“History is a battlefield. It’s constantly being fought over because the past controls the present. History is the present. That’s why every generation writes it anew.”
-EL Doctorow in conversation with The Paris Review (1989)
E L Doctorow died this week in hospital, an event that marked a major loss on the American literary scene. The acute awareness of history that Doctorow harbored stretches far beyond this interview with The Paris Review, and permeated the heart of his writing.
Ragtime, one of Doctorow’s best-known novels, is written in the grey area between history and fiction. The characters are easily recognisable as crucial figures in American history: Harry Houdini, Emma Goldman, Henry Ford, JP Morgan, Evelyn Nesbitt, Booker T. Washington, Sigmund Freud and Archduke Franz Ferdinand all feature.
Even before picking up the novel, we know them. We know them from the TV, from history books, from the radio, from newspapers. These are characters that come with baggage.
Yet it doesn’t quite add up.
With historical fiction, there is an expectation that the author sticks to events as we know them. But what Doctorow does is take history, and “writes it anew”, making characters interact in ways that don’t align to fact. Evelyn Nesbitt, the notoriously beautiful New York socialite, becomes the accomplice of revolutionary Emma Goldman.
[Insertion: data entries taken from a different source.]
(** X15. [AIClient.getProvider] reads the API key once: without settings,
    or with an empty key such as the settings form starts from, it fails
    with the not-configured error and caches nothing, so a later call reads
    the storage again; with a non-empty key it creates the provider for that
    key; and once a provider exists every later call returns that same
    provider, whatever the storage holds by then. A completion without
    content is an error of the provider, and one that is returned is never
    empty. *)
Theorem provider_is_created_once :
  (∀ local,
     Storage.getSettings local = None
     ∨ Storage.apiKey <$> Storage.getSettings local = Some "" →
     Storage.getProvider local None
     = (Rejected (Error "AI provider not configured. Please set up your API key."),
        None))
  ∧ (∀ local,
       Storage.getProvider (Storage.saveSettings Storage.formDefaults local) None
       = (Rejected (Error "AI provider not configured. Please set up your API key."),
          None))
  ∧ (∀ x local,
       Storage.apiKey x ≠ "" →
       Storage.getProvider (Storage.saveSettings x local) None
       = (Fulfilled (Storage.mkProvider (Storage.apiKey x)),
          Some (Storage.mkProvider (Storage.apiKey x))))
  ∧ (∀ stores p,
       Storage.getProviders stores (Some p)
       = (replicate (length stores) (Fulfilled p), Some p))
  ∧ (∀ reply c,
       Storage.generateCompletion reply = Fulfilled c →
       reply = Fulfilled (Some c) ∧ c ≠ "")
  ∧ Storage.generateCompletion (Fulfilled None)
    = Rejected (Error "No completion content received from OpenAI")
  ∧ Storage.generateCompletion (Fulfilled (Some ""))
    = Rejected (Error "No completion content received from OpenAI").
Proof.
  repeat split.
  - intros local [H|H]; unfold Storage.getProvider; by rewrite ?H.
  - intros local. unfold Storage.getProvider, Storage.getSettings, Storage.saveSettings.
    by rewrite lookup_insert_eq.
  - intros x local Hk. unfold Storage.getProvider, Storage.getSettings,
      Storage.saveSettings. rewrite lookup_insert_eq. simpl.
    by destruct (Storage.apiKey x).
  - apply getProviders_cached.
  - destruct reply as [[[|ch rest]|]|e]; simpl in H; by simplify_eq.
  - destruct reply as [[[|ch rest]|]|e]; simpl in H; by simplify_eq.
Qed.

Lemma provider_is_created_once_witness :
  Storage.apiKey <$> Storage.getSettings (Cases.keyed "") = Some ""
  ∧ Storage.getProvider (Cases.keyed "") None
    = (Rejected (Error "AI provider not configured. Please set up your API key."),
       None).
Proof.
  assert (Storage.apiKey <$> Storage.getSettings (Cases.keyed "") = Some "") as H
    by (vm_compute; reflexivity).
  split; [exact H|].
  exact (proj1 provider_is_created_once (Cases.keyed "") (or_intror H)).
Defined.

Section PopupFacts.
Import Popup.

Lemma firstTimestamp_prefix e e' :
  logs e ≠ [] → logs e `prefix_of` logs e' → firstTimestamp e' = firstTimestamp e.
Proof.
  intros Hne [k Hk]. unfold firstTimestamp. rewrite Hk.
  by destruct (logs e).
Qed.

End PopupFacts.

(** X16. The task list of the popup: a state update without log entries
    leaves the list alone; any other puts the received state first, either
    in front of the list or in place of its first entry, so the list never
    shrinks and grows by one at most; an update that extends the logs of the
    first entry replaces that entry. Hence, on the service with the error
    counter, the state reached over any events other than START_TASK
    replaces the entry of the state they started from, when that state had
    a log entry: a task keeps one entry as it proceeds. *)
Theorem popup_keeps_one_entry_per_task :
  (∀ state tasks, logs state = [] → Popup.onStateUpdate state tasks = tasks)
  ∧ (∀ state tasks,
       logs state ≠ [] →
       ∃ kept, Popup.onStateUpdate state tasks = state :: kept
               ∧ (kept = tasks ∨ kept = tail tasks))
  ∧ (∀ state tasks,
       length tasks ≤ length (Popup.onStateUpdate state tasks) ≤ S (length tasks))
  ∧ (∀ e e' tasks,
       logs e ≠ [] → logs e `prefix_of` logs e' →
       Popup.onStateUpdate e' (e :: tasks) = e' :: tasks)
  ∧ (∀ E fuel (events : list (Z * Budget.Message)) (s : Budget.t) tasks,
       Forall Budget.notStart events →
       logs (Budget.executionState s) ≠ [] →
       let e' := Budget.executionState (state_of (Budget.run E fuel events s)) in
       Popup.onStateUpdate e' (Budget.executionState s :: tasks) = e' :: tasks).
Proof.
  assert (∀ e e' tasks,
            logs e ≠ [] → logs e `prefix_of` logs e' →
            Popup.onStateUpdate e' (e :: tasks) = e' :: tasks) as Hsame.
  { intros e e' tasks Hne Hpre. unfold Popup.onStateUpdate.
    rewrite (firstTimestamp_prefix e e') by done.
    destruct Hpre as [k Hk]. rewrite Hk, length_app.
    destruct (logs e) as [|l ls]; [done|]. simpl.
    by case_decide. }
  repeat split.
  - intros state tasks H. unfold Popup.onStateUpdate. by rewrite H.
  - intros state tasks H. unfold Popup.onStateUpdate.
    destruct (logs state) as [|l ls] eqn:Hl; [done|]. simpl.
    destruct tasks as [|first rest]; [by exists []; auto|].
    case_decide; eexists; split; eauto.
  - unfold Popup.onStateUpdate. case_decide; [|done].
    destruct tasks as [|first rest]; simpl; [lia|]. case_decide; simpl; lia.
  - unfold Popup.onStateUpdate. case_decide; [|lia].
    destruct tasks as [|first rest]; simpl; [lia|]. case_decide; simpl; lia.
  - exact Hsame.
  - intros E fuel events s tasks Hev Hne e'. apply Hsame; [done|].
    assert (Guarantees.execStep (Budget.executionState s) e') as (_ & _ & Hl);
      [|done].
    apply (kept_by_run_notStart E
             (λ s', Guarantees.execStep (Budget.executionState s)
                      (Budget.executionState s'))); try done.
    + intros s0 e0 H1 H2. simpl. by eapply execStep_trans.
    + apply execStep_refl.
Qed.

Lemma popup_keeps_one_entry_per_task_witness :
  let e := Budget.executionState Scenario.budgetBusy in
  let e' := Budget.pushLog (LogString "Executing action: CLICK") e in
  logs e ≠ [] ∧ logs e `prefix_of` logs e'
  ∧ Popup.onStateUpdate e' [e] = [e'].
Proof.
  intros e e'.
  assert (logs e ≠ []) as H1 by done.
  assert (logs e `prefix_of` logs e') as H2 by (by apply prefix_app_r).
  split; [exact H1|]. split; [exact H2|].
  exact (proj1 (proj2 (proj2 (proj2 popup_keeps_one_entry_per_task))) e e' [] H1 H2).
Defined.

(* ====================================================================== *)
(** * The DOM extractor *)

Section ExtractorFacts.
Import Extractor Shapes.

Lemma collapse_length s : ∀ b, String.length (collapse b s) ≤ String.length s.
Proof.
  induction s as [|c rest IH]; intros b; simpl; [done|].
  pose proof (IH true). pose proof (IH false).
  destruct (isSpace c); [destruct b|]; simpl; lia.
Qed.

Lemma collapse_singleSpaced s :
  ∀ b, singleSpaced (collapse b s)
       ∧ (b = true →
          match collapse b s with
          | String d _ => isSpace d = false
          | "" => True
          end).
Proof.
  induction s as [|c rest IH]; intros b; simpl; [done|].
  destruct (isSpace c) eqn:Hc.
  - destruct b.
    + apply IH.
    + destruct (IH true) as [H1 H2]. simpl. split; [|done].
      split; [|done]. intros _. split; [done|]. by apply H2.
  - destruct (IH false) as [H1 _]. simpl. split; [|done].
    split; [|done]. intros Hc'. congruence.
Qed.

Lemma climb_above current p selector selector' :
  parentElement current = Some p → isBody current = false →
  climb current selector = climb current selector'.
Proof. destruct current as [t i ty b n [q|]]; simpl; [|done]. by intros _ ->. Qed.

Lemma climb_step current p selector :
  parentElement current = Some p → isBody current = false →
  climb current selector = climb p (nthChild current).
Proof.
  destruct current as [t i ty b n [q|]]; simpl; [|done]. by intros [= ->] ->.
Qed.

Lemma climb_names_one :
  ∀ current selector,
    (∃ top, selector = nthChild top) → ∃ top, climb current selector = nthChild top.
Proof.
  fix IH 1. intros [t i ty b n [q|]] selector H; simpl; [|done].
  destruct b; [done|]. apply IH. by eexists.
Qed.

Lemma append_length s1 s2 :
  String.length (s1 +:+ s2) = String.length s1 + String.length s2.
Proof.
  induction s1 as [|c s1 IH]; [done|].
  change (S (String.length (s1 +:+ s2)) = S (String.length s1) + String.length s2).
  by rewrite IH.
Qed.

Lemma append_inj_r s1 s2 t : s1 +:+ t = s2 +:+ t → s1 = s2.
Proof.
  revert s2. induction s1 as [|c s1 IH]; intros [|d s2] H.
  - done.
  - apply (f_equal String.length) in H. rewrite !append_length in H. simpl in H. lia.
  - apply (f_equal String.length) in H. rewrite !append_length in H. simpl in H. lia.
  - injection H as -> H. f_equal. by apply IH.
Qed.

Lemma join_snoc_inj sep l a b :
  Content.join sep (l ++ [a]) = Content.join sep (l ++ [b]) → a = b.
Proof.
  induction l as [|x l IH]; simpl; [done|].
  destruct l as [|y l]; simpl in *.
  - intros H. by do 2 apply String.app_inj in H.
  - intros H. do 2 apply String.app_inj in H. by apply IH.
Qed.

Lemma extracted_visible scrollY allElements :
  filter (λ el, el_isVisible el = true) (extractElements scrollY allElements)
  = extractElements scrollY allElements.
Proof.
  unfold extractElements. rewrite filter_app.
  f_equal.
  induction (filter _ allElements) as [|el els IH]; [done|].
  rewrite fmap_cons, filter_cons_True by done. by rewrite IH.
Qed.

End ExtractorFacts.

(** X17. The text the extractor reports for an element has at most 150
    characters and no whitespace other than single spaces: tabs, line
    breaks and no-break spaces are turned into spaces and runs of
    whitespace into one space. The cut to 150 characters is made before
    the runs are collapsed. *)
Theorem visible_text_is_short_and_single_spaced :
  ∀ element,
    String.length (Extractor.getVisibleText element) ≤ 150
    ∧ Shapes.singleSpaced (Extractor.getVisibleText element).
Proof.
  intros element. unfold Extractor.getVisibleText. split.
  - etrans; [apply collapse_length|]. rewrite slice0_length. lia.
  - apply collapse_singleSpaced.
Qed.

(** X18. [generateSelector] does not identify an element by its path: for
    an element without id that is no input with a type, the loop overwrites
    the selector at every level, so an element below the children of the
    body gets the selector of its parent, when the parent has no id and is
    no typed input either; an element with an id gets "#" followed by the
    id whatever its place in the tree. *)
Theorem selector_of_a_nested_element_is_its_parents :
  (∀ element,
     Extractor.id element ≠ "" →
     Extractor.generateSelector element = "#" +:+ Extractor.id element)
  ∧ (∀ element parent,
       Extractor.parentElement element = Some parent →
       Extractor.isBody element = false →
       is_Some (Extractor.parentElement parent) →
       Extractor.isBody parent = false →
       Extractor.id element = "" →
       Parser.truthy (Extractor.inputType element) = None →
       Extractor.id parent = "" →
       Parser.truthy (Extractor.inputType parent) = None →
       Extractor.generateSelector element = Extractor.generateSelector parent
       ∧ ∃ top, Extractor.generateSelector element = Extractor.nthChild top).
Proof.
  split.
  - intros element Hid. unfold Extractor.generateSelector. by case_bool_decide.
  - intros element parent Hp Hb [pp Hpp] Hbp Hid Hty Hidp Htyp.
    unfold Extractor.generateSelector. rewrite Hid, Hidp, Hty, Htyp. simpl.
    rewrite (climb_step element parent) by done.
    rewrite (climb_step parent pp _ Hpp Hbp), (climb_step parent pp _ Hpp Hbp).
    split; [done|]. apply climb_names_one. by eexists.
Qed.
Even more disorientating is when she becomes the lover of a strictly fictional character – Mother’s Younger Brother.
Fiction, unlike history, explores what might have happened, not what actually has happened. “Doctorow’s way with historical characters is in line with this idea,” says Matthew Reynolds, Professor of English and Comparative Literature at Oxford University. “He gets to know Henry Ford or Emma Goldman through their recorded actions and then wonders what those characters might have done in a fictional situation.”
“I think my vision of J P Morgan, for instance, is more accurate to the soul of that man than his authorized biography,” Doctorow tells The Paris Review.
This is similar to what Zadie Smith has done with her recent short story “Escape from New York”. It was published in the New Yorker in June, and tells the story of Michael Jackson, Elizabeth Taylor and Marlon Brando as they escape from the city on the day of 9/11. The story is based on a rumour (that was even reported in the Guardian), but that is now generally accepted to have been made up.
In much the same way as Doctorow, Smith is able to use her knowledge of the characters from TV and newspapers to fuel her fiction in a way that feels inventive and fresh.
“The joy of ‘Escape from New York’, for me,” she says, “was exactly that I didn’t need to do the hours of fact-checking and biographical accuracy the Profile required: I could just work like a fiction writer again. This involved asking myself totally irresponsible questions like, “Well, what do you imagine Brando was like?” And then answering such questions to my own satisfaction.”
Smith’s characterisation is extremely funny. Liz Taylor whines along to Les Miserables in the back seat. Michael Jackson has an emotional moment in the fast food joint they stop at. Marlon Brando, that gorgeous beast, spouts poetry and eats chicken wings.
Both Doctorow and Smith use history in a way that feels jarring. They challenge our expectations of this broad and slippery genre of “historical fiction”, mixing fact and fiction in a way that feels both scandalous and highly inventive.
The experience of reading historical fiction works in a similar way to that of watching reality TV shows. Where historical fiction mixes fact and fiction in the past, reality TV does much the same thing in the present.
Shows like Keeping Up With The Kardashians invite you to believe that these are real people. But behind it all, it is difficult to shake the sense that there are writers plotting the script and the storylines at every moment. There are times when the stories become so contrived that our belief is broken, and the fiction blares through.
The very premise of reality TV lies in this no man’s land between fact and fiction. It is real enough to be fascinating, but with enough fiction to drive stories and series to their bitter end.
Both reality TV and historical fiction work on a kind of suspended belief. They demand an audience that is prepared to accept any artistic liscence. By working in this grey area between the true and false, they operate in a way that is as disloating as it is entertaining.